葵にも解禁コードを入力してもらい、超能力を使って移動したのだ。

「皆本さんに会えなくなってから、ずっとしょげてたのに、もう元気になってる。」

「紫穂の方はまだ何か、気になることでもあるんか?」

「うん… あのね…
 あの“超能力除去”…、いつか自分もやって貰わないといけないかな…
 なんて思って…」

「な、何アホなこと言うてんねん!」

「麻樹さんと私は似てるの。
 嫌な感情や思考なら、それを遮断すればいい。
 でもそれが“好意”や“愛情”だと、それを読む誘惑に勝つのは難しいわ…
 もし、その感情に溺れて、自分を見失ってしまったら…」

紫穂は皆本に抱きしめられた時のことを思い出していた。

(あの時、顔が熱くなって、胸がドキドキした…
 もしESPリミッターがなかったら、私… )

「やめやめ、そんな辛気くさい話。
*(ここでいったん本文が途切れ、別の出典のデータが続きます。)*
(** * GeneralsBigEditor: the BIG container codec, the INI object parser and
      the relationship graph builder, embedded from [big_ui.py] and
      [enhanced_integration.py]. *)

From Stdlib Require Import ZArith NArith Lia List Bool String Ascii.
From Stdlib Require Import Strings.Byte.
From stdpp Require Import base decidable option numbers list.

(** ** Python values shared by both subsystems *)

(** A Python [str] is a sequence of code points; [bytes] is a sequence of
    octets. *)
Abbreviation str := (list N).
Abbreviation bytes := (list Byte.byte).

Definition py (s : string) : str := map N_of_ascii (list_ascii_of_string s).

(** A text given line by line: the lines joined by newlines. *)
Fixpoint text (ls : list string) : str :=
  match ls with
  | [] => []
  | [l] => py l
  | l :: ls' => py l ++ 10%N :: text ls'
  end.
Definition b_ (s : string) : bytes := list_byte_of_string s.
Arguments py : simpl never.
Arguments b_ : simpl never.

(** The exceptions the modelled code can raise. *)
Inductive exn :=
| ValueError | StructError | IOError | UnicodeEncodeError
| IndexError | AttributeError | TypeError | KeyError.

Inductive result (A : Type) :=
| Ok (a : A)
| Raise (e : exn).
Arguments Ok {A} a.
Arguments Raise {A} e.

Definition rbind {A B} (m : result A) (k : A -> result B) : result B :=
  match m with
  | Ok a => k a
  | Raise e => Raise e
  end.

Notation "x <- m ;~ k" := (rbind m (fun x => k))
  (at level 20, m at level 100, k at level 200, only parsing).
Notation "' p <- m ;~ k" := (rbind m (fun p => k))
  (at level 20, p pattern, m at level 100, k at level 200, only parsing).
その時は、その時や。
 ウチらもおるし、最悪でも皆本はんが何とかしてくれるやろ。」

紫穂は左手の指輪を見詰め直した。

( … そうね。今日はこのことは忘れよう … )

「ところで薫ちゃんには連絡したの?
 カタが付いたら、あなたから知らせる約束だったでしょ。」

「あ…すっかり忘れとった。」

今夜のパーティでは、大怪獣が暴れ回ることになるだろう。
その一番の被害者が誰になるかは、言うまでもあるまい。